BEGIN
Definition put_stream (fb : id_type) (p : Payload) : M unit :=
  update fb (fun o => {| fb_uid := fb_uid o; fb_gid := fb_gid o; fb_mode := fb_mode o;
                         fb_nlink := fb_nlink o; fb_payload := p |}).

(** Modelled from the spec: [FileBase::type], the variant of the object. *)
Definition FileBase_type (fb : id_type) : M file_type :=
  o ← deref fb; mret (payload_type (fb_payload o)).

Definition FileBase_stat (fb : id_type) : M stat :=
  o ← deref fb;
  mret {| st_mode := fb_mode o; st_nlink := fb_nlink o;
          st_uid := fb_uid o; st_gid := fb_gid o |}.

Definition FileBase_get_mode (fb : id_type) : M Z :=
  o ← deref fb; mret (fb_mode o).

Definition FileBase_set_uid (fb : id_type) (u : Z) : M unit :=
  update fb (fun o => {| fb_uid := u; fb_gid := fb_gid o; fb_mode := fb_mode o;
                         fb_nlink := fb_nlink o; fb_payload := fb_payload o |}).

Definition FileBase_set_gid (fb : id_type) (g : Z) : M unit :=
  update fb (fun o => {| fb_uid := fb_uid o; fb_gid := g; fb_mode := fb_mode o;
                         fb_nlink := fb_nlink o; fb_payload := fb_payload o |}).

Definition FileBase_set_mode (fb : id_type) (m : Z) : M unit :=
  update fb (fun o => {| fb_uid := fb_uid o; fb_gid := fb_gid o; fb_mode := m;
                         fb_nlink := fb_nlink o; fb_payload := fb_payload o |}).

Definition FileBase_set_nlink (fb : id_type) (n : Z) : M unit :=
  update fb (fun o => {| fb_uid := fb_uid o; fb_gid := fb_gid o; fb_mode := fb_mode o;
                         fb_nlink := n; fb_payload := fb_payload o |}).

(** Modelled from the spec: [FileBase::unlink] marks the object for
    deletion at last close by setting nlink to 0. *)
Definition FileBase_unlink (fb : id_type) : M unit := FileBase_set_nlink fb 0.

(** Modelled from the spec: [FileBase::flush]; header and stream are kept
    in one place here, so there is nothing left to write back. *)
Definition FileBase_flush (fb : id_type) : M unit := mret tt.

Definition bad_cast {A} : M A := throw (std_exception "object of another variant").

(** Modelled from the spec: [Directory::get_entry], lookup by name. *)
Definition Directory_get_entry (dir : id_type) (name : string)
  : M (option (id_type * file_type)) :=
  p ← stream dir;
  match p with
  | Directory entries => mret (entries !! name)
  | _ => bad_cast
  end.

(** Modelled from the spec: [Directory::add_entry] returns false if the
    name already exists and makes no change in that case. *)
Definition Directory_add_entry (dir : id_type) (name : string)
    (id : id_type) (type : file_type) : M bool :=
  p ← stream dir;
  match p with
  | Directory entries =>
      match entries !! name with
      | Some _ => mret false
      | None => put_stream dir (Directory (<[name := (id, type)]> entries));; mret true
      end
  | _ => bad_cast
  end.

(** Whether the object [id] is a directory that holds entries. *)
Definition holds_entries (s : FileSystem) (id : id_type) : bool :=
  match files s !! id with
  | Some o =>
      match fb_payload o with
      | Directory inside => negb (bool_decide (inside = ∅))
      | _ => false
      end
  | None => false
  end.

(** Modelled from the spec: [Directory::remove_entry] returns the removed
    (id, type), or reports that the name is not there.  Its structural
    precondition is that a directory named by the entry holds no entries:
    a directory that is not empty is signalled (section 8, scenario 3,
    which allows ENOTEMPTY or EEXIST; ENOTEMPTY here) and nothing is
    removed. *)
Definition Directory_remove_entry (dir : id_type) (name : string)
  : M (option (id_type * file_type)) :=
  p ← stream dir;
  match p with
  | Directory entries =>
      match entries !! name with
      | Some (id, type) =>
          not_empty ← gets (fun s => holds_entries s id);
          if not_empty : bool then throw (OSException ENOTEMPTY)
          else put_stream dir (Directory (delete name entries));; mret (Some (id, type))
      | None => mret None
      end
  | _ => bad_cast
  end.

(** Modelled from the spec: [Symlink::set] and [Symlink::get] store and
    return the target. *)
Definition Symlink_set (fb : id_type) (target : string) : M unit :=
  p ← stream fb;
  match p with
  | Symlink _ => put_stream fb (Symlink target)
  | _ => bad_cast
  end.

Definition Symlink_get (fb : id_type) : M string :=
  p ← stream fb;
  match p with
  | Symlink target => mret target
  | _ => bad_cast
  end.

Definition write_at (data : list ascii) (off : nat) (buf : list ascii) : list ascii :=
  match buf with
  | [] => data
  | _ => take off (data ++ replicate (off - length data) NUL) ++ buf
         ++ drop (off + length buf) data
  end.

Definition resize (data : list ascii) (n : nat) : list ascii :=
  take n data ++ replicate (n - length data) NUL.

(** Modelled from the spec: [RegularFile::read], [write] and [truncate]
    on the byte stream: reads past the end return nothing, writes past the
    end extend, a zero length is a no-op. *)
Definition RegularFile_read (fb : id_type) (off : Z) (len : Z) : M (list ascii) :=
  p ← stream fb;
  match p with
  | RegularFile data => mret (take (Z.to_nat len) (drop (Z.to_nat off) data))
  | _ => bad_cast
  end.

Definition RegularFile_write (fb : id_type) (buffer : list ascii) (off : Z) (len : Z)
  : M unit :=
  p ← stream fb;
  match p with
  | RegularFile data =>
      put_stream fb (RegularFile (write_at data (Z.to_nat off) (take (Z.to_nat len) buffer)))
  | _ => bad_cast
  end.

Definition RegularFile_truncate (fb : id_type) (size : Z) : M unit :=
  p ← stream fb;
  match p with
  | RegularFile data => put_stream fb (RegularFile (resize data (Z.to_nat size)))
  | _ => bad_cast
  end.

(** Modelled from the spec: [Directory::iterate_over_entries] hands every
    entry to the callback once, in no promised order (here the order of
    the index), and stops early when the callback returns false.  [B] is
    what the callback changes. *)
Fixpoint iterate_entries {B} (callback : B -> string -> id_type -> file_type -> bool * B)
    (l : list (string * (id_type * file_type))) (b : B) : B :=
  match l with
  | [] => b
  | (name, (id, type)) :: rest =>
      let '(continue, b') := callback b name id type in
      if continue : bool then iterate_entries callback rest b' else b'
  end.

Definition Directory_iterate_over_entries {B} (dir : id_type)
    (callback : B -> string -> id_type -> file_type -> bool * B) (b : B) : M B :=
  p ← stream dir;
  match p with
  | Directory entries => mret (iterate_entries callback (map_to_list entries) b)
  | _ => bad_cast
  end.

(** ** FileTable *)

Definition incref (id : id_type) (s : FileSystem) : FileSystem :=
  with_opened (<[id := match opened s !! id with
                       | Some n => Pos.succ n
                       | None => 1%positive
                       end]> (opened s)) s.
END
*The problem*
Retype exactly the lines of the data above that fall between the line with "match fb_payload o with" and the line with "(id, type), or", inclusive, and add nothing.

*Exercise response*
      match fb_payload o with
      | Directory inside => negb (bool_decide (inside = ∅))
      | _ => false
      end
  | None => false
  end.

(** Modelled from the spec: [Directory::remove_entry] returns the removed
    (id, type), or reports that the name is not there.  Its structural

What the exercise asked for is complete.